(* ===== verification/Timer.v ===== *)
(** * Timers, RTO and small state enums ([src/association/timer.rs], [state.rs], [stats.rs])

    The table of the six association timers with its error counters and
    exponential backoff, the RTO estimator of RFC 4960 section 6.3.1, whose
    variance is an IEEE binary64 number, the association and acknowledgement
    states, and the statistics counters.  A table indexed by [timer as usize]
    is a function on the timers. *)

From stdpp Require Import base list numbers sets relations.
From Stdlib Require Import ZArith Lia ZifyBool SpecFloat.
From S2P Require Import Prelude Bytes Util Params Chunks.

(** ** States ([state.rs]) *)

Inductive AssociationState : Type :=
| Closed | CookieWait | CookieEchoed | Established
| ShutdownAckSent | ShutdownPending | ShutdownReceived | ShutdownSent.

#[export] Instance AssociationState_eq_dec : EqDecision AssociationState.
Proof. solve_decision. Defined.

Definition AssociationState_from_u8 (v : u8) : AssociationState :=
  if v =? 1 then CookieWait else if v =? 2 then CookieEchoed else if v =? 3 then Established
  else if v =? 4 then ShutdownAckSent else if v =? 5 then ShutdownPending
  else if v =? 6 then ShutdownReceived else if v =? 7 then ShutdownSent else Closed.

(** [as u8] *)
Definition AssociationState_as_u8 (s : AssociationState) : u8 :=
  match s with
  | Closed => 0 | CookieWait => 1 | CookieEchoed => 2 | Established => 3
  | ShutdownAckSent => 4 | ShutdownPending => 5 | ShutdownReceived => 6 | ShutdownSent => 7
  end.

Definition is_closing (s : AssociationState) : bool :=
  match s with ShutdownSent | ShutdownAckSent | ShutdownPending | ShutdownReceived => true | _ => false end.

Definition is_drained (s : AssociationState) : bool := is_closing s.

Inductive AckMode : Type := AckModeNormal | AckModeNoDelay | AckModeAlwaysDelay.
#[export] Instance AckMode_eq_dec : EqDecision AckMode.
Proof. solve_decision. Defined.

Inductive AckState : Type := AckIdle | AckImmediate | AckDelay.
#[export] Instance AckState_eq_dec : EqDecision AckState.
Proof. solve_decision. Defined.

(** ** Statistics ([stats.rs]) *)

Record AssociationStats := mkAssociationStats {
  n_datas : u64; n_sacks : u64; n_t3timeouts : u64; n_ack_timeouts : u64; n_fast_retrans : u64;
}.

Definition AssociationStats_default : AssociationStats := mkAssociationStats 0 0 0 0 0.

#[export] Instance AssociationStats_eta : Eta AssociationStats := λ s,
  mkAssociationStats (n_datas s) (n_sacks s) (n_t3timeouts s) (n_ack_timeouts s) (n_fast_retrans s).
#[export] Instance upd_n_datas : Update n_datas. Proof. solve_update. Defined.
#[export] Instance upd_n_sacks : Update n_sacks. Proof. solve_update. Defined.
#[export] Instance upd_n_t3timeouts : Update n_t3timeouts. Proof. solve_update. Defined.
#[export] Instance upd_n_ack_timeouts : Update n_ack_timeouts. Proof. solve_update. Defined.
#[export] Instance upd_n_fast_retrans : Update n_fast_retrans. Proof. solve_update. Defined.
(* ===== verification/Association.v ===== *)
(** * The association ([src/association/mod.rs]): state and construction

    [Association] has every field of the source's struct.  Hash maps and sets
    are [gmap] and [gset]; where the source iterates over one and the order
    shows, the order is the operation [entries] of the class [MapIter], which
    promises no more than the documentation of [HashMap]: every entry once.
    Random numbers (the initial TSN, the state cookie) are arguments.  Packet
    output is the list of packets queued, encoded when the association is
    polled.  Log statements are left out. *)

From stdpp Require Import base list gmap numbers strings pretty sets.
From Stdlib Require Import ZArith Lia ZifyBool.
From S2P Require Import Prelude Bytes Util Params Chunks Packet PayloadQueue PendingQueue OutboundQueue.
From S2P Require Import ReassemblyQueue Shared Stream Monad Timer Config.

(** ** Iteration over hash maps *)

Class MapIter := entries : ∀ {A}, gmap Z A → list (Z * A).
Class MapIterLaws (I : MapIter) : Prop :=
  entries_law : ∀ A (m : gmap Z A), entries m ≡ₚ map_to_list m.

Definition list_iter : MapIter := λ A m, map_to_list m.
Lemma list_iter_laws : MapIterLaws list_iter.
Proof. intros A m. reflexivity. Qed.

Definition keys {I : MapIter} {A} (m : gmap Z A) : list Z := (entries m).*1.
Definition values {I : MapIter} {A} (m : gmap Z A) : list A := (entries m).*2.

(** [values().any(f)], which does not depend on the order. *)
Definition any_value {A} (f : A → bool) (m : gmap Z A) : bool := existsb (λ e, f e.2) (map_to_list m).

(** [retain(|k, v| f(k, v))] *)
Definition retain {A} (f : Z → A → bool) (m : gmap Z A) : gmap Z A := filter (λ e, f e.1 e.2 = true) m.

(** ** Events *)

Module AssociationError.
Inductive t : Type :=
| HandshakeFailed (e : Error)
| TransportError
| ReceiveBufferExhausted
| AssociationClosed
| ApplicationClosed
| Reset
| TimedOut
| LocallyClosed.
End AssociationError.

Module Event.
Inductive t : Type :=
| Connected
| HandshakeFailed (reason : AssociationError.t)
| AssociationLost (reason : AssociationError.t)
| Stream (e : StreamEvent.t)
| DataChannelStatsFinal (s : DataChannelStats)
| DatagramReceived.
End Event.

(** ** Stream ids that owe a terminal reset event: a multiset *)

Definition PendingResetCompletions : Type := gmap Z usize.

Definition prc_insert (m : PendingResetCompletions) (id : u16) : PendingResetCompletions :=
  <[id := default 0 (m !! id) + 1]> m.

Definition prc_contains (m : PendingResetCompletions) (id : u16) : bool := bool_decide (is_Some (m !! id)).

Definition prc_take_one (m : PendingResetCompletions) (id : u16) : Outcome (bool * PendingResetCompletions) :=
  match m !! id with
  | Some count =>
      count ← checked_sub count 1;
      Ok (true, if count =? 0 then delete id m else <[id := count]> m)
  | None => Ok (false, m)
  end.
(* ===== verification/AssocReset.v ===== *)
(** * Stream registration, stream reset and deferred Forward-TSN ([src/association/mod.rs])

    RFC 6525 stream reset as the association keeps it: which stream ids are
    blocked, the outgoing request in flight and its completion, the retirement
    of incoming stream generations that still hold unread data, and the DATA
    and Forward-TSN updates held back for the generation behind a reset. *)

From stdpp Require Import base list gmap numbers sets.
From Stdlib Require Import ZArith Lia ZifyBool.
From S2P Require Import Prelude Bytes Util Params Chunks Packet PayloadQueue PendingQueue OutboundQueue.
From S2P Require Import ReassemblyQueue Shared Stream Monad Timer Config Association.

Section Reset.
Context {I : MapIter}.

(** ** Outgoing reset requests *)

(** [param_a.iter().chain(param_b.iter()).find_map(downcast)] *)
Definition find_reset_request (c : ChunkReconfig) : option ParamOutgoingResetRequest :=
  match param_a c with
  | Some (POutgoingResetRequest p) => Some p
  | _ => match param_b c with Some (POutgoingResetRequest p) => Some p | _ => None end
  end.

Definition reset_request_affects_stream (request : ParamOutgoingResetRequest) (id : u16) : bool :=
  bool_decide (stream_identifiers request = []) || bool_decide (id ∈ stream_identifiers request).

Definition has_pending_reset_for_stream (a : Association) (id : u16) : bool :=
  any_value (λ c, match find_reset_request c with
                  | Some p => reset_request_affects_stream p id
                  | None => false
                  end) (reconfigs a).

Definition stream_reset_in_progress (a : Association) (id : u16) : bool :=
  bool_decide (id ∈ pending_reset_streams a) || has_pending_reset_for_stream a id.

Definition stream_reset_blocked (a : Association) (id : u16) : bool :=
  prc_contains (pending_reset_completions a) id
  || bool_decide (id ∈ failed_reset_streams a)
  || bool_decide (is_Some (retiring_streams a !! id))
  || stream_reset_in_progress a id.

Definition reconfig_stream_ids (c : ChunkReconfig) : list u16 :=
  match find_reset_request c with Some p => stream_identifiers p | None => [] end.

Definition packet_reconfig_request_rsn (p : Packet) : option u32 :=
  head (omap (λ c, match c with
                   | CReconfig r => reconfig_request_sequence_number <$> find_reset_request r
                   | _ => None
                   end) (chunks p)).

Definition with_sender_last_tsn (t : u32) (p : Param) : Param :=
  match p with
  | POutgoingResetRequest r =>
      POutgoingResetRequest (mkParamOutgoingResetRequest (reconfig_request_sequence_number r)
        (reconfig_response_sequence_number r) t (stream_identifiers r))
  | p => p
  end.

Definition reconfig_with_sender_last_tsn (c : ChunkReconfig) (t : u32) : ChunkReconfig :=
  mkChunkReconfig (with_sender_last_tsn t <$> param_a c) (with_sender_last_tsn t <$> param_b c).

Definition stream_has_unacked_data (a : Association) (id : u16) : bool := oq_contains_stream (outbound_queue a) id.

Definition reconfig_has_unacked_data (a : Association) (rsn : u32) : bool :=
  match reconfigs a !! rsn with
  | Some c =>
      let ids := reconfig_stream_ids c in
      if bool_decide (ids = [])
      then negb (pending_len (outbound_queue a) =? 0) || negb (inflight_len (outbound_queue a) =? 0)
      else existsb (stream_has_unacked_data a) ids
  | None => false
  end.

Definition refresh_unsent_reconfig (rsn : u32) : AM (option Packet) :=
  a ← self;
  let sender_last_tsn := wrapping_sub 32 (my_next_tsn a) 1 in
  match reconfigs a !! rsn with
  | Some c =>
      let c := reconfig_with_sender_last_tsn c sender_last_tsn in
      modify (λ a, a <| reconfigs ::= <[rsn := c]> |>);;
      mret (Some (create_packet a [CReconfig c]))
  | None => mret None
  end.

▶ _Task details_
Using the entries above, give again exactly the lines from the line holding "stream_reset_in_progress a id." through the line holding "POutgoingResetRequest r =>". Include both end lines and nothing else.

▶ _Completed exercise_
  || stream_reset_in_progress a id.

Definition reconfig_stream_ids (c : ChunkReconfig) : list u16 :=
  match find_reset_request c with Some p => stream_identifiers p | None => [] end.

Definition packet_reconfig_request_rsn (p : Packet) : option u32 :=
  head (omap (λ c, match c with
                   | CReconfig r => reconfig_request_sequence_number <$> find_reset_request r
                   | _ => None
                   end) (chunks p)).

Definition with_sender_last_tsn (t : u32) (p : Param) : Param :=
  match p with
  | POutgoingResetRequest r =>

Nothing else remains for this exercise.